This blog was kindly contributed by Tom Calver and Professor Malcolm Press, Manchester Metropolitan University.
The recent Nesta paper from Tom Forth and Richard Jones is an excellent and accessible summary of the regional imbalances in Research & Development (R&D) funding. Their analysis of the situation should capture the imagination of the whole R&D community. The recommendations that research funders should be doing more to address regional imbalances could and should be followed now, and their suggestion of devolved research monies is sensible. We have always struggled to square quality with geography, but by focusing on regional strengths and priorities, this need not be the case.
However, one part of their proposed solution takes us in a direction that some would challenge: new science and technology institutions. Their analysis of R&D practices overseas appears to have created an unfortunate case of wanting to start afresh, irrespective of the infrastructure and capacity that we already have.
Forth and Jones identify that a greater proportion of the UK’s public R&D is carried out at universities than it is in other countries, so they suggest new institutions, despite noting that new institutions create overheads that consume research funding. A key justification is that this investment will unlock private sector R&D, despite their observation that the link between public and private R&D investment is typically weaker in the UK than it is elsewhere.
Furthermore, in the post-Covid economy, £4 billion may be too big an ask. Yet, wholly new institutions demand big budgets, as can be readily seen from the expenditure of the higher education sector on buildings.
An alternative approach is to use the UK’s existing R&D infrastructure as a launch pad, allowing more money to flow to R&D activities. This would mean doing more with universities, which have existing research governance processes, developed support functions, and active networks of civic and academic partnerships. While we agree that the UK needs to develop some R&D specialisms in some regions, by placing these with existing centres, less money is absorbed by overheads and more can go to recruiting and equipping researchers. These new teams would plug into existing networks to interact with regional businesses and public sector organisations.

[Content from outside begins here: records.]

(** ** JavaScript strings

    A JS string is modelled as the list of its code units; file names and
    paths of the backup folder are ASCII, so a code unit is an [ascii]. *)

Definition str := list ascii.

Definition js (s : string) : str := list_ascii_of_string s.

Definition code_unit (c : ascii) : N := N_of_ascii c.

Definition ascii_eqb (a b : ascii) : bool := N.eqb (code_unit a) (code_unit b).

Fixpoint str_eqb (a b : str) : bool :=
  match a, b with
  | [], [] => true
  | x :: a', y :: b' => ascii_eqb x y && str_eqb a' b'
  | _, _ => false
  end.

(** [a < b] on strings, as the abstract relational comparison of JS does it:
    code unit by code unit, a proper prefix being smaller. *)
Fixpoint str_ltb (a b : str) : bool :=
  match a, b with
  | _, [] => false
  | [], _ :: _ => true
  | x :: a', y :: b' =>
      if N.ltb (code_unit x) (code_unit y) then true
      else if N.eqb (code_unit x) (code_unit y) then str_ltb a' b'
      else false
  end.

Definition str_leb (a b : str) : bool := negb (str_ltb b a).

(** [s.startsWith(p)] *)
Fixpoint starts_with (p s : str) : bool :=
  match p, s with
  | [], _ => true
  | x :: p', y :: s' => ascii_eqb x y && starts_with p' s'
  | _ :: _, [] => false
  end.

(** [s.includes(p)] *)
Fixpoint includes (p s : str) : bool :=
  starts_with p s ||
  match s with
  | [] => false
  | _ :: s' => includes p s'
  end.

(** [s.replace(p, r)] with a string pattern: only the first occurrence of
    [p] is replaced. *)
Fixpoint replace_first (p r s : str) : str :=
  if starts_with p s then r ++ skipn (List.length p) s
  else match s with
       | [] => []
       | c :: s' => c :: replace_first p r s'
       end.

(** Decimal rendering of a non-negative integer in a template literal. *)
Fixpoint uint_chars (d : Decimal.uint) : str :=
  match d with
  | Decimal.Nil => []
  | Decimal.D0 d' => "0"%char :: uint_chars d'
  | Decimal.D1 d' => "1"%char :: uint_chars d'
  | Decimal.D2 d' => "2"%char :: uint_chars d'
  | Decimal.D3 d' => "3"%char :: uint_chars d'
  | Decimal.D4 d' => "4"%char :: uint_chars d'
  | Decimal.D5 d' => "5"%char :: uint_chars d'
  | Decimal.D6 d' => "6"%char :: uint_chars d'
  | Decimal.D7 d' => "7"%char :: uint_chars d'
  | Decimal.D8 d' => "8"%char :: uint_chars d'
  | Decimal.D9 d' => "9"%char :: uint_chars d'
  end.

Definition decimal (n : N) : str := uint_chars (N.to_uint n).

(** ** Regular expressions

    The two regex literals of the sweep use literal characters, [\d], [+]
    and [$]; they are matched here with Brzozowski derivatives. *)

Module Regex.

Inductive regex : Type :=
| Void : regex
| Eps : regex
| Chr : ascii -> regex
| Digit : regex
| Any : regex
| Cat : regex -> regex -> regex
| Alt : regex -> regex -> regex
| Star : regex -> regex.

Definition is_digit (c : ascii) : bool :=
  N.leb 48 (code_unit c) && N.leb (code_unit c) 57.

Fixpoint nullable (r : regex) : bool :=
  match r with
  | Void => false
  | Eps => true
  | Chr _ => false
  | Digit => false
  | Any => false
  | Cat r1 r2 => nullable r1 && nullable r2
  | Alt r1 r2 => nullable r1 || nullable r2
  | Star _ => true
  end.

Fixpoint deriv (c : ascii) (r : regex) : regex :=
  match r with
  | Void => Void
  | Eps => Void
  | Chr d => if ascii_eqb c d then Eps else Void
  | Digit => if is_digit c then Eps else Void
  | Any => Eps
  | Cat r1 r2 =>
      if nullable r1 then Alt (Cat (deriv c r1) r2) (deriv c r2)
      else Cat (deriv c r1) r2
  | Alt r1 r2 => Alt (deriv c r1) (deriv c r2)
  | Star r1 => Cat (deriv c r1) (Star r1)
  end.

(** The whole of [s] is matched by [r]. *)
Fixpoint matches (r : regex) (s : str) : bool :=
  match s with
  | [] => nullable r
  | c :: s' => matches (deriv c r) s'
  end.

Fixpoint lit (s : str) : regex :=
  match s with
  | [] => Eps
  | c :: s' => Cat (Chr c) (lit s')
  end.

Definition plus (r : regex) : regex := Cat r (Star r).

(** [s.match(/r$/)] is truthy: the pattern has no [^], so a match may start
    at any index; [$] (without the [m] flag) makes it end with the input. *)
Definition search_to_end (r : regex) (s : str) : bool :=
  matches (Cat (Star Any) r) s.

(** Denotation of a regex, against which the matcher is checked. *)
Inductive Matches : regex -> str -> Prop :=
| MEps : Matches Eps []
| MChr c : Matches (Chr c) [c]
| MDigit c : is_digit c = true -> Matches Digit [c]
| MAny c : Matches Any [c]
| MCat r1 r2 s1 s2 : Matches r1 s1 -> Matches r2 s2 -> Matches (Cat r1 r2) (s1 ++ s2)
| MAltL r1 r2 s : Matches r1 s -> Matches (Alt r1 r2) s
| MAltR r1 r2 s : Matches r2 s -> Matches (Alt r1 r2) s
| MStar0 r : Matches (Star r) []
| MStarS r c s1 s2 : Matches r (c :: s1) -> Matches (Star r) s2 ->
                     Matches (Star r) (c :: s1 ++ s2).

For example, in Manchester, our Hydrogen Fuel Cell Innovation Centre is focused on delivering the benefits of this technology to local business, while supporting the City’s zero carbon target. Using what exists already is a quicker route to more R&D and more impact.
This emphatically does not mean simply throwing extra money at existing centres and universities. New money must be linked to regionally-relevant outcomes. Contracts can link funding to deliverables, especially in translational activity and activating private sector investment.
Allied to this would be devolved research funding, as proposed in ‘The Missing £4 Billion’. However, regional or sub-regional research funders should have priorities that are distinct from those of existing research councils. These should be set regionally, but would likely include more focus on translational activity, or on supporting regional policy development and delivery. These bodies should also be free to fund in any discipline, including social sciences and humanities, as appropriate to support regional plans. Not all economic growth will come from science and technology. In our own city-region, arts and humanities underpin a vibrant and successful creative sector, while social science and humanities research play their parts in shaping and delivering the levelling-up agenda that addresses social inequalities.
The imbalance in R&D funding is clear, as is the need for concerted and swift action to address it. Partly, that will come from devolved budgets, partly from more regionally-aware research council behaviour. It will not come from expensive new stand-alone institutes. Existing facilities, academic and business, have the established roots that can support rapid growth.